Data items
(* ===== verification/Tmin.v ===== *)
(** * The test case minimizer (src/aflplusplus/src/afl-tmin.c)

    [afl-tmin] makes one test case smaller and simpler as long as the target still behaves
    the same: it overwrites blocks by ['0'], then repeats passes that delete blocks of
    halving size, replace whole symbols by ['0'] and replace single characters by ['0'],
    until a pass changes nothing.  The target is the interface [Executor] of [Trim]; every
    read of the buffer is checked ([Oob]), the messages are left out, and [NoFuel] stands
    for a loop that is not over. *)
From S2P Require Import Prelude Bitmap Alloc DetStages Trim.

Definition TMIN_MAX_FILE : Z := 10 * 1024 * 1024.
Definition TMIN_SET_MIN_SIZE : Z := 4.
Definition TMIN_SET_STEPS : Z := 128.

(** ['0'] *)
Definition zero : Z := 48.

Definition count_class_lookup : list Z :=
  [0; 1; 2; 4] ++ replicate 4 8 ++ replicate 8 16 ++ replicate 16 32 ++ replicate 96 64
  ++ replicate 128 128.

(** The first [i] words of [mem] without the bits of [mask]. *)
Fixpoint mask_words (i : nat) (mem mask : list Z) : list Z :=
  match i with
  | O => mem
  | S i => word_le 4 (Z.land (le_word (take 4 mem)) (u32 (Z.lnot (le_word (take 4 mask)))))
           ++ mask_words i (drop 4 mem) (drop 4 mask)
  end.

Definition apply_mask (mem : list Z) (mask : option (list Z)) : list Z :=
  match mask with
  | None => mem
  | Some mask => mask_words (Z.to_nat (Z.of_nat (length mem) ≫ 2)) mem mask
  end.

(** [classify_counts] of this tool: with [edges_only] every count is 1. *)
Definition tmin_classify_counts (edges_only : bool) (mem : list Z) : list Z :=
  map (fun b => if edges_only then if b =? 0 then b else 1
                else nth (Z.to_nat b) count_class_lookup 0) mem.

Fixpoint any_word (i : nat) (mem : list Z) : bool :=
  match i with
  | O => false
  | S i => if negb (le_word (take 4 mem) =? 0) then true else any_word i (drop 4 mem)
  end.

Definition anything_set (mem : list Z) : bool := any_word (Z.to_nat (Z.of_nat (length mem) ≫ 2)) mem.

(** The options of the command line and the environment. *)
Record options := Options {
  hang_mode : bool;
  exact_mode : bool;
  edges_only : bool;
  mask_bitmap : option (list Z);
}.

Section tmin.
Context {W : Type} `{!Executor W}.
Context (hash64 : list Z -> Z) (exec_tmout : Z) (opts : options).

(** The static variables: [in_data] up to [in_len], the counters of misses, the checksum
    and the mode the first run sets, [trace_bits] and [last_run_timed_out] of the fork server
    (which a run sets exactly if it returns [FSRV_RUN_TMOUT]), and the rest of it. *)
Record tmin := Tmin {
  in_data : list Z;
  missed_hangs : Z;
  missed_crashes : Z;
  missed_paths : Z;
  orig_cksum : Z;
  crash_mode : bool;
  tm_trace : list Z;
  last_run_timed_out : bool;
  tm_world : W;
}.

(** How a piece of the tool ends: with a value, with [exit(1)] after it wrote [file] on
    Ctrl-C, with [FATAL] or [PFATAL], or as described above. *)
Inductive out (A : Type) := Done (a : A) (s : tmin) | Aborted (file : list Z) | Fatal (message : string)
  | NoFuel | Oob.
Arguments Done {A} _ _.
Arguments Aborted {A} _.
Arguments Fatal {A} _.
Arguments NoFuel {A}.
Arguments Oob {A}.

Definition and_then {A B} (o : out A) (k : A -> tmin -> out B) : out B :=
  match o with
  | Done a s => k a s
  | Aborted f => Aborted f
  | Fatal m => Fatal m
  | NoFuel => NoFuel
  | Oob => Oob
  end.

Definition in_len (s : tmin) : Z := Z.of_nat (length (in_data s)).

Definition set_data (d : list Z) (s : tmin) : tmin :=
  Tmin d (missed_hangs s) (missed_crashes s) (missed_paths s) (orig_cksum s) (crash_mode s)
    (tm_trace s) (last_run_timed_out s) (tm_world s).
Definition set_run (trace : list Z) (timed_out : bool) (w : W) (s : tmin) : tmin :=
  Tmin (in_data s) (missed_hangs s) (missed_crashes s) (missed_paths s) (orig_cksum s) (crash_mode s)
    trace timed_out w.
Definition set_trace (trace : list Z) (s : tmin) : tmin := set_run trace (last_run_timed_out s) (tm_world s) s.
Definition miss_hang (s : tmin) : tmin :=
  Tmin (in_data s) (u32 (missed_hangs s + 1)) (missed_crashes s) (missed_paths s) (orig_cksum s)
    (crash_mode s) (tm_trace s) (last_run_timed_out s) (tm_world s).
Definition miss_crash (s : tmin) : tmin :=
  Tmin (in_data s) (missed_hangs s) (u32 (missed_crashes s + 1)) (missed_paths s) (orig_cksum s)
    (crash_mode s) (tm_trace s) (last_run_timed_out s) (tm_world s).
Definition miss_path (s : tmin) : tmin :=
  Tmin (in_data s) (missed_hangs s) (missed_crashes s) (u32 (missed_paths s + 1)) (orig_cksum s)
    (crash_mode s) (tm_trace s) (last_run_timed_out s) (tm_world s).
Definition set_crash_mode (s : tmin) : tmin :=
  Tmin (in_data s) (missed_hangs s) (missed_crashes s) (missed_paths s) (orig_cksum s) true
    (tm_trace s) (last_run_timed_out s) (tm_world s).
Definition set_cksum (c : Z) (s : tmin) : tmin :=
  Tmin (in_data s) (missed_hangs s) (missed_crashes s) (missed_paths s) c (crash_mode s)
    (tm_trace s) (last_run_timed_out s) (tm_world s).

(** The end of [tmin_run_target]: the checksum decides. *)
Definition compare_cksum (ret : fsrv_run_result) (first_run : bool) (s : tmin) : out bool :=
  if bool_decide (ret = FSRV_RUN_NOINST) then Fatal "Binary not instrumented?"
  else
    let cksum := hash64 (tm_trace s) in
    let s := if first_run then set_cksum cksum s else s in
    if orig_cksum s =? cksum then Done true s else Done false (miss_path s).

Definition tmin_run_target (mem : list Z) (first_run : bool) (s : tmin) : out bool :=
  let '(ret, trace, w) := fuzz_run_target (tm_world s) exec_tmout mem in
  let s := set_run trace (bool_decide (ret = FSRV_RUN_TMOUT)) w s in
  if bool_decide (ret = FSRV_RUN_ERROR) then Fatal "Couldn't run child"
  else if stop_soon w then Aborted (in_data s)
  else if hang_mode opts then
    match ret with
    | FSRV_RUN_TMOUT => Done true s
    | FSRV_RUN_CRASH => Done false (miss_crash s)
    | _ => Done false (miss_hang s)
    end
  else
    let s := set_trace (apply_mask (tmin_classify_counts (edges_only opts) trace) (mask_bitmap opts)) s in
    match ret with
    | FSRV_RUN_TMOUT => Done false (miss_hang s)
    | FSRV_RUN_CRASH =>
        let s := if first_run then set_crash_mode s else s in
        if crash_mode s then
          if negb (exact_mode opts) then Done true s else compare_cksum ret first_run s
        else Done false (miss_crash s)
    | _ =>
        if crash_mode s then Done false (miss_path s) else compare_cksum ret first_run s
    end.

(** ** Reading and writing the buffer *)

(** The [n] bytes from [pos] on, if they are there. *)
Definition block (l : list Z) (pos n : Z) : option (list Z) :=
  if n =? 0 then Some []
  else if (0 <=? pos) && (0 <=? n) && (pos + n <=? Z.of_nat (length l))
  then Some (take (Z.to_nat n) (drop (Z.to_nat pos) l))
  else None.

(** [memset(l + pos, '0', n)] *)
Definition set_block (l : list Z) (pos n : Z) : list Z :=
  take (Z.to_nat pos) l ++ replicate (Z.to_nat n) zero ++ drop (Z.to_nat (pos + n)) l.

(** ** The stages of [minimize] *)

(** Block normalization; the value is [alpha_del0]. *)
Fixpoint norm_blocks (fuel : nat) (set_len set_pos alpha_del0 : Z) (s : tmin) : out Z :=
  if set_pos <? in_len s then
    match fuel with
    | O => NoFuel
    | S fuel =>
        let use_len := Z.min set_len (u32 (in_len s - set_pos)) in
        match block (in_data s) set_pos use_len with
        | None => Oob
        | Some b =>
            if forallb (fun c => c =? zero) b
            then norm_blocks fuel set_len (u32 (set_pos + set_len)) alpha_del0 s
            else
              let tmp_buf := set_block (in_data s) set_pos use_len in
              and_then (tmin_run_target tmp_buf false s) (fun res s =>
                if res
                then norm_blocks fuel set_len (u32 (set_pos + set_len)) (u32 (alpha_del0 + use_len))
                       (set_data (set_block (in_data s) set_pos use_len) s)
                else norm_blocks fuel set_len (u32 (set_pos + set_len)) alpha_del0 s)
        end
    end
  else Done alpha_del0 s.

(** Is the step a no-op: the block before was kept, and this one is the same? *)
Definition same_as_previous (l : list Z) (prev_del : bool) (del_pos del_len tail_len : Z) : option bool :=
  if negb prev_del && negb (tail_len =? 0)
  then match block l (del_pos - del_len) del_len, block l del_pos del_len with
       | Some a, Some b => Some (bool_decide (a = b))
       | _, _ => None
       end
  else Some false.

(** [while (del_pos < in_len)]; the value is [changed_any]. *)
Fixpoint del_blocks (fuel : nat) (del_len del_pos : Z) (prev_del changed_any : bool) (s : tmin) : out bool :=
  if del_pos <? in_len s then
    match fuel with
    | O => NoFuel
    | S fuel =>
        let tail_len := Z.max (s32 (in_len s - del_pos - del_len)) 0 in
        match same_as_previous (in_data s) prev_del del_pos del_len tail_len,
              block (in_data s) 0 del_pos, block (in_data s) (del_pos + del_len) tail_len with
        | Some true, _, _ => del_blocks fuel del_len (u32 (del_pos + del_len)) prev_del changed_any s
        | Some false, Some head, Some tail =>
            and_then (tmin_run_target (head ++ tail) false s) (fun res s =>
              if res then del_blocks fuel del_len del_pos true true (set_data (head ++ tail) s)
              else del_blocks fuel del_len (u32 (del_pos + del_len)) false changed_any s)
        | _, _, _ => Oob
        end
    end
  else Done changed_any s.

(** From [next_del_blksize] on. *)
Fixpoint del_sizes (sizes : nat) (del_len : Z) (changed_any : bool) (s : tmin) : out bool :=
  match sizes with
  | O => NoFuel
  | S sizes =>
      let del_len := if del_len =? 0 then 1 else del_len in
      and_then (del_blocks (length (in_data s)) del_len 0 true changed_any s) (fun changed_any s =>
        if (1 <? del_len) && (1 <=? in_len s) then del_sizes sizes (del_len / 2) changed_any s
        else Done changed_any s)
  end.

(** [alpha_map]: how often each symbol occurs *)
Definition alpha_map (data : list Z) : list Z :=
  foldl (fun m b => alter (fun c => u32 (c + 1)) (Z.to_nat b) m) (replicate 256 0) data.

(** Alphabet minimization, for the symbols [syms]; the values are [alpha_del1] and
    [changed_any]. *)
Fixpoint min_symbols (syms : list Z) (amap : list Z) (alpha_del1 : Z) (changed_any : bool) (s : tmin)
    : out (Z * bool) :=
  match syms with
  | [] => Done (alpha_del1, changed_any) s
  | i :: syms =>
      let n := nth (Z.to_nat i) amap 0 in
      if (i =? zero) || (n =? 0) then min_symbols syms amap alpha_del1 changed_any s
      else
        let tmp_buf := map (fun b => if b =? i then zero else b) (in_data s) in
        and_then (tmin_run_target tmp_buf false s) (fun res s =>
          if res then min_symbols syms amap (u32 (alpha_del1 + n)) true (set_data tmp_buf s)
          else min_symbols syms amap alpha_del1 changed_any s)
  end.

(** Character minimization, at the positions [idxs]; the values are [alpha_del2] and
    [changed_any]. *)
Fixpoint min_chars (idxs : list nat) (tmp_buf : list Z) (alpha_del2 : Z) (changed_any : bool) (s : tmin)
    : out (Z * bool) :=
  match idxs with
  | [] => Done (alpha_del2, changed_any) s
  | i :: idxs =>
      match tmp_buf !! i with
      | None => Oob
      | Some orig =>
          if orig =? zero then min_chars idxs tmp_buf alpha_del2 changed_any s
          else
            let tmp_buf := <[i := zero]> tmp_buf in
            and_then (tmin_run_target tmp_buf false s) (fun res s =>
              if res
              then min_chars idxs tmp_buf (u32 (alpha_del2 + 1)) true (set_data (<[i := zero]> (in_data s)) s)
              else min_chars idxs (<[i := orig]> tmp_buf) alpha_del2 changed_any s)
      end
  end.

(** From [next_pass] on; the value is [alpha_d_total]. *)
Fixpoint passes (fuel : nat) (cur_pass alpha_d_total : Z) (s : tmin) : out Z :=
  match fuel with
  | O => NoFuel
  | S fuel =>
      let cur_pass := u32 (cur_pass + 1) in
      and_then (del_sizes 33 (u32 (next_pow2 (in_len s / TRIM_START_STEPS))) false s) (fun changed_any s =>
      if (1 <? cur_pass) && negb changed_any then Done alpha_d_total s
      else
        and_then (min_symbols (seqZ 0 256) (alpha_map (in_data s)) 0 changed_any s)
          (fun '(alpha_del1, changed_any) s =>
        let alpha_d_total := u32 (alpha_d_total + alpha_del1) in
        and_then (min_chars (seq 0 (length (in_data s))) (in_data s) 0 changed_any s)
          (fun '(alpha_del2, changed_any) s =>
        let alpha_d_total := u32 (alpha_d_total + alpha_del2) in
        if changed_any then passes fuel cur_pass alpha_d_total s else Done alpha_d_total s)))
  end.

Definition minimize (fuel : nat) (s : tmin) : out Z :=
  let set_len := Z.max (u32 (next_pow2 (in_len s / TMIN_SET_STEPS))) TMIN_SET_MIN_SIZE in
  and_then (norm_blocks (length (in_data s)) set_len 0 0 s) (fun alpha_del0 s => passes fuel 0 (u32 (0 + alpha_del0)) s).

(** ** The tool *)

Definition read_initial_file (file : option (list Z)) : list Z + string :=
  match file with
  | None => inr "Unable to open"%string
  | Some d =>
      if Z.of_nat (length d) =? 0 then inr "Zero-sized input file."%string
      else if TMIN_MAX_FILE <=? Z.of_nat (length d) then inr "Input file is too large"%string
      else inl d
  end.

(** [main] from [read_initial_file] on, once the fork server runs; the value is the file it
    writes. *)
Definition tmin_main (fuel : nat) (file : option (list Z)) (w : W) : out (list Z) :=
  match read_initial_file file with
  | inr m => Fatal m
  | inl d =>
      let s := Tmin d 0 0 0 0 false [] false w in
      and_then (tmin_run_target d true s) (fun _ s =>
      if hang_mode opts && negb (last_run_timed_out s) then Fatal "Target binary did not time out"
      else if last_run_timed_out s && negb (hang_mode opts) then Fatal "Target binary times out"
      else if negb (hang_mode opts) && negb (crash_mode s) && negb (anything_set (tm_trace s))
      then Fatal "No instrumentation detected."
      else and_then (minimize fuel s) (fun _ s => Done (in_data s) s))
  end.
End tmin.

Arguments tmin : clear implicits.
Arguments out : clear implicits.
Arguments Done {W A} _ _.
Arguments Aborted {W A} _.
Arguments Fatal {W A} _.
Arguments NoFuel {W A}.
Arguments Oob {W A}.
* * *
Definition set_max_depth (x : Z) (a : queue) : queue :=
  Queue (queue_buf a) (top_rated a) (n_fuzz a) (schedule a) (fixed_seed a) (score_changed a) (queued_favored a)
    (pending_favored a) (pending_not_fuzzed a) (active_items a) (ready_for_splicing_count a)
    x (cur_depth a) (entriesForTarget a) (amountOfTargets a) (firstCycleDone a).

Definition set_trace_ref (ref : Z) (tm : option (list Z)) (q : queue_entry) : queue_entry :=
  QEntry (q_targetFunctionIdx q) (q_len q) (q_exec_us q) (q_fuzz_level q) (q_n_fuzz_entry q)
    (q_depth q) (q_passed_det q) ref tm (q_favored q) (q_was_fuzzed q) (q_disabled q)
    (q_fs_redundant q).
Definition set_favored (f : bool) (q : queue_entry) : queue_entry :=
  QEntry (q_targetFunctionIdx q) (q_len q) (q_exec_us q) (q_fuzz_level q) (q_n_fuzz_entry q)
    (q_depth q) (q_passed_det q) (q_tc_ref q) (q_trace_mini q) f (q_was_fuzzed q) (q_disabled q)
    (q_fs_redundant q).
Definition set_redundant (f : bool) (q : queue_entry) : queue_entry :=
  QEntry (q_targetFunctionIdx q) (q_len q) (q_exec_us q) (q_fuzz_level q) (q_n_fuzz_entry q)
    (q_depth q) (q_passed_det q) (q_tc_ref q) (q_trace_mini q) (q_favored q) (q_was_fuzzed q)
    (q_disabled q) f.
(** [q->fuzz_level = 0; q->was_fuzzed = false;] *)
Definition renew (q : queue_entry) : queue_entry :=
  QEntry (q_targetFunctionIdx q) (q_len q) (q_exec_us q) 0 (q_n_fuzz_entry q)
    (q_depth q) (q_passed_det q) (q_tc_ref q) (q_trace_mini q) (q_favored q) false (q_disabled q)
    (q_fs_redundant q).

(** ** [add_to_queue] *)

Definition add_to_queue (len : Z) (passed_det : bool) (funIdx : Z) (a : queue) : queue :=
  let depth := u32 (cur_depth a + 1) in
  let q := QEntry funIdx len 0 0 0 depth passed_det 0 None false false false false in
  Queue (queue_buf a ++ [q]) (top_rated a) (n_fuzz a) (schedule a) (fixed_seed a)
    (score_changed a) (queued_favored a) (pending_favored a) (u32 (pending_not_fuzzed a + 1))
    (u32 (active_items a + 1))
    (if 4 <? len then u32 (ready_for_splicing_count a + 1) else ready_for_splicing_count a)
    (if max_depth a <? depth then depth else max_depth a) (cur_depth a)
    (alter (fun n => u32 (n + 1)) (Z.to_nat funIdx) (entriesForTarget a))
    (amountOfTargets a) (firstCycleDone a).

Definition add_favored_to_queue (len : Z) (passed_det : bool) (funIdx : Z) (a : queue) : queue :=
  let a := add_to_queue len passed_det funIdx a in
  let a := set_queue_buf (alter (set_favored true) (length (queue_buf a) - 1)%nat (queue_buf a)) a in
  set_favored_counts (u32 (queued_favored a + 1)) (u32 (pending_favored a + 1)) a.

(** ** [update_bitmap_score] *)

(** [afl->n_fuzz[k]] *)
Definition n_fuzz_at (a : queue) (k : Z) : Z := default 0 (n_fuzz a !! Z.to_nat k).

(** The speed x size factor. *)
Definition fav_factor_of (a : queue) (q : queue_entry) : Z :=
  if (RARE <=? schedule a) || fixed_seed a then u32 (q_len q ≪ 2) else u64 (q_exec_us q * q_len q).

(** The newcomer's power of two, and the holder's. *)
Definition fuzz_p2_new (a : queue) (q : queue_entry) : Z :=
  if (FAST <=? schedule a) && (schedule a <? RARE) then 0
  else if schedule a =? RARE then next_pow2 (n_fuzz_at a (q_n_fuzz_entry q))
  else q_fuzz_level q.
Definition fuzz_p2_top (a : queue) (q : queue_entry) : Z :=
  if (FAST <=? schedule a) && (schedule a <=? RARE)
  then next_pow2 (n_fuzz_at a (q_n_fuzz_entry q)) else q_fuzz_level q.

◆ **Task objective**: From the records given above, copy all lines containing "that".

◆ **Reply to the task**:
    the same: it overwrites blocks by ['0'], then repeats passes that delete blocks of
    for a loop that is not over. *)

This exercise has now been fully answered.